Material shown below:

(** * MC3000 USB interface library: a shallow embedding of [mc3000.py]

    The Python module talks to a SKYRC MC3000 charger over a bulk USB
    endpoint pair.  This development embeds the protocol part of the
    module: the [struct] formats and the records unpacked from them, the
    two checksums, the command builder [send] and the three queries
    [get_machine_info], [get_battery_data] and [get_charging_progress].

    Python [bytes] are lists of [Byte.byte], Python integers are [Z],
    dictionaries are [gmap Z string], exceptions are an error value, and
    the object state (the USB endpoints and the cached attributes) is
    threaded explicitly through a small state-and-exception monad. *)

From Stdlib Require Import ZArith.
From Stdlib.Strings Require Import Byte Ascii String.
From stdpp Require Import base option list gmap strings pretty.

Local Open Scope Z_scope.

(** ** Bytes and Python integers *)

Abbreviation bytes := (list byte).

(** [data[i]] on a [bytes] object yields an int in [range(256)]. *)
Definition byte_int (b : byte) : Z := Z.of_N (Byte.to_N b).

(** The byte whose value is [z mod 256]. *)
Definition int_byte (z : Z) : byte :=
  match Byte.of_N (Z.to_N (z mod 256)) with
  | Some b => b
  | None => x00
  end.

(** ** Exceptions *)

Inductive exn : Type :=
| IndexError            (* sequence index out of range *)
| KeyError              (* missing dictionary key *)
| TypeError             (* wrong number of constructor arguments *)
| StructError           (* struct.error *)
| USBError              (* raised by the transport *)
| Exception (msg : string).

Inductive result (A : Type) : Type :=
| Ok (a : A)
| Raise (e : exn).
Arguments Ok {A} a.
Arguments Raise {A} e.

Definition rbind {A B} (r : result A) (k : A → result B) : result B :=
  match r with
  | Ok a => k a
  | Raise e => Raise e
  end.

#[global] Instance result_fmap : FMap result :=
  λ A B f r, match r with
             | Ok a => Ok (f a)
             | Raise e => Raise e
             end.

Declare Scope py_scope.
Delimit Scope py_scope with py.
Notation "x <~ r ;; k" := (rbind r (fun x => k))
  (at level 100, r at next level, right associativity) : py_scope.

(** Python indexing [seq[i]]: a negative index counts from the end. *)
Definition getitem {A} (seq : list A) (i : Z) : result A :=
  let j := if i <? 0 then i + Z.of_nat (length seq) else i in
  if j <? 0 then Raise IndexError
  else match seq !! Z.to_nat j with
       | Some a => Ok a
       | None => Raise IndexError
       end.

(** Python slicing [seq[:n]] never raises. *)
Definition slice_to {A} (seq : list A) (n : nat) : list A := take n seq.

(** [range(n)] *)
Definition range (n : nat) : list Z := Z.of_nat <$> seq 0 n.

(** [int.from_bytes(b, byteorder='little')] *)
Fixpoint int_from_bytes_little (b : bytes) : Z :=
  match b with
  | [] => 0
  | x :: b' => byte_int x + 256 * int_from_bytes_little b'
  end.

(** ** The [struct] module *)

Module struct.

(** Values that [unpack] produces and [pack] consumes. *)
Inductive value : Type :=
| VInt (z : Z)
| VBytes (b : bytes).

Inductive order : Type := Native | BigEndian | LittleEndian.

(** Format characters used by the module: pad byte, char, signed and
    unsigned byte, short and fixed-size byte string. *)
Inductive code : Type :=
| Cx | Cc | Cb | CB | Ch | Cs (n : nat).

Definition digit_of (c : ascii) : option nat :=
  let n := nat_of_ascii c in
  if ((48 <=? n) && (n <=? 57))%nat then Some (n - 48)%nat else None.

(** Items of a format string.  A count before [s] is the length of the
    byte string, before any other character it is a repeat count. *)
Fixpoint parse_items (s : string) (count : option nat) : option (list code) :=
  match s with
  | EmptyString =>
      match count with None => Some [] | Some _ => None end
  | String c s' =>
      match digit_of c with
      | Some d => parse_items s' (Some (10 * default 0 count + d)%nat)
      | None =>
          let n := default 1%nat count in
          match parse_items s' None with
          | None => None
          | Some rest =>
              if Ascii.eqb c "x" then Some (replicate n Cx ++ rest)
              else if Ascii.eqb c "c" then Some (replicate n Cc ++ rest)
              else if Ascii.eqb c "b" then Some (replicate n Cb ++ rest)
              else if Ascii.eqb c "B" then Some (replicate n CB ++ rest)
              else if Ascii.eqb c "h" then Some (replicate n Ch ++ rest)
              else if Ascii.eqb c "s" then Some (Cs n :: rest)
              else None
          end
      end
  end.

(** The optional first character selects byte order; without it the
    format is native. *)
Definition parse (fmt : string) : option (order * list code) :=
  match fmt with
  | String c s' =>
      if Ascii.eqb c ">" then pair BigEndian <$> parse_items s' None
      else if Ascii.eqb c "!" then pair BigEndian <$> parse_items s' None
      else if Ascii.eqb c "<" then pair LittleEndian <$> parse_items s' None
      else if Ascii.eqb c "@" then pair Native <$> parse_items s' None
      else pair Native <$> parse_items fmt None
  | EmptyString => Some (Native, [])
  end.

Definition size_of (c : code) : nat :=
  match c with
  | Cx | Cc | Cb | CB => 1
  | Ch => 2
  | Cs n => n
  end.

Definition calcsize_items (items : list code) : nat :=
  foldr (λ c n, size_of c + n)%nat 0%nat items.

(** Native mode aligns a short on two bytes; the module only uses
    native mode with one-byte items, so a native [h] is not decoded. *)
Definition supported (o : order) (items : list code) : bool :=
  match o with
  | Native => forallb (λ c, match c with Ch => false | _ => true end) items
  | _ => true
  end.

Definition signed (bits : Z) (u : Z) : Z :=
  if u <? 2 ^ (bits - 1) then u else u - 2 ^ bits.

Definition short_of (o : order) (b0 b1 : byte) : Z :=
  match o with
  | LittleEndian => signed 16 (byte_int b0 + 256 * byte_int b1)
  | _ => signed 16 (256 * byte_int b0 + byte_int b1)
  end.

Fixpoint unpack_items (o : order) (items : list code) (data : bytes)
  : result (list value) :=
  match items with
  | [] => Ok []
  | c :: items' =>
      match c, data with
      | Cx, _ :: d => unpack_items o items' d
      | Cc, b :: d =>
          (vs <~ unpack_items o items' d ;; Ok (VBytes [b] :: vs))%py
      | Cb, b :: d =>
          (vs <~ unpack_items o items' d ;;
           Ok (VInt (signed 8 (byte_int b)) :: vs))%py
      | CB, b :: d =>
          (vs <~ unpack_items o items' d ;; Ok (VInt (byte_int b) :: vs))%py
      | Ch, b0 :: b1 :: d =>
          (vs <~ unpack_items o items' d ;;
           Ok (VInt (short_of o b0 b1) :: vs))%py
      | Cs n, _ =>
          (vs <~ unpack_items o items' (drop n data) ;;
           Ok (VBytes (take n data) :: vs))%py
      | _, _ => Raise StructError
      end
  end.

(** [struct.unpack(fmt, data)]: the buffer must have exactly the size
    the format describes. *)
Definition unpack (fmt : string) (data : bytes) : result (list value) :=
  match parse fmt with
  | None => Raise StructError
  | Some (o, items) =>
      if negb (supported o items) then Raise StructError
      else if negb (length data =? calcsize_items items)%nat
           then Raise StructError
           else unpack_items o items data
  end.

Definition pack_int (lo hi : Z) (v : value) : result byte :=
  match v with
  | VInt z => if (lo <=? z) && (z <=? hi) then Ok (int_byte z)
              else Raise StructError
  | VBytes _ => Raise StructError
  end.

Fixpoint pack_items (o : order) (items : list code) (args : list value)
  : result bytes :=
  match items with
  | [] => match args with [] => Ok [] | _ => Raise StructError end
  | Cx :: items' =>
      (rest <~ pack_items o items' args ;; Ok (x00 :: rest))%py
  | c :: items' =>
      match args with
      | [] => Raise StructError
      | v :: args' =>
          (this <~
             match c, v with
             | Cc, VBytes [b] => Ok [b]
             | Cb, _ => (b <~ pack_int (-128) 127 v ;; Ok [b])%py
             | CB, _ => (b <~ pack_int 0 255 v ;; Ok [b])%py
             | Ch, VInt z =>
                 if (-32768 <=? z) && (z <=? 32767) then
                   let u := z mod 65536 in
                   match o with
                   | LittleEndian => Ok [int_byte u; int_byte (u / 256)]
                   | _ => Ok [int_byte (u / 256); int_byte u]
                   end
                 else Raise StructError
             | Cs n, VBytes b => Ok (take n (b ++ replicate n x00))
             | _, _ => Raise StructError
             end ;;
           rest <~ pack_items o items' args' ;;
           Ok (this ++ rest))%py
      end
  end.

(** [struct.pack(fmt, *args)] *)
Definition pack (fmt : string) (args : list value) : result bytes :=
  match parse fmt with
  | None => Raise StructError
  | Some (o, items) =>
      if negb (supported o items) then Raise StructError
      else pack_items o items args
  end.

End struct.

(** ** Module constants *)

(** Machine response data *)
Definition MACHINE_INFO_STRUCT : string := ">3xBBBBBBBBBBBBB6sBBhBBBBbB".
(** Progress status response data *)
Definition PROGRESS_STATUS_STRUCT : string := ">xBBxBBhhhhhhxxxxxxB38xB".
(** Battery response data *)
Definition CHARGE_DATA_STRUCT : string := ">xBBBBhhhhhhhBBBBBhBhB33xB".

End of Material shown.

= Problem statement =
Lines holding the string "VInt" in the records: how many are there? Give only the number.

= Exercise response =
6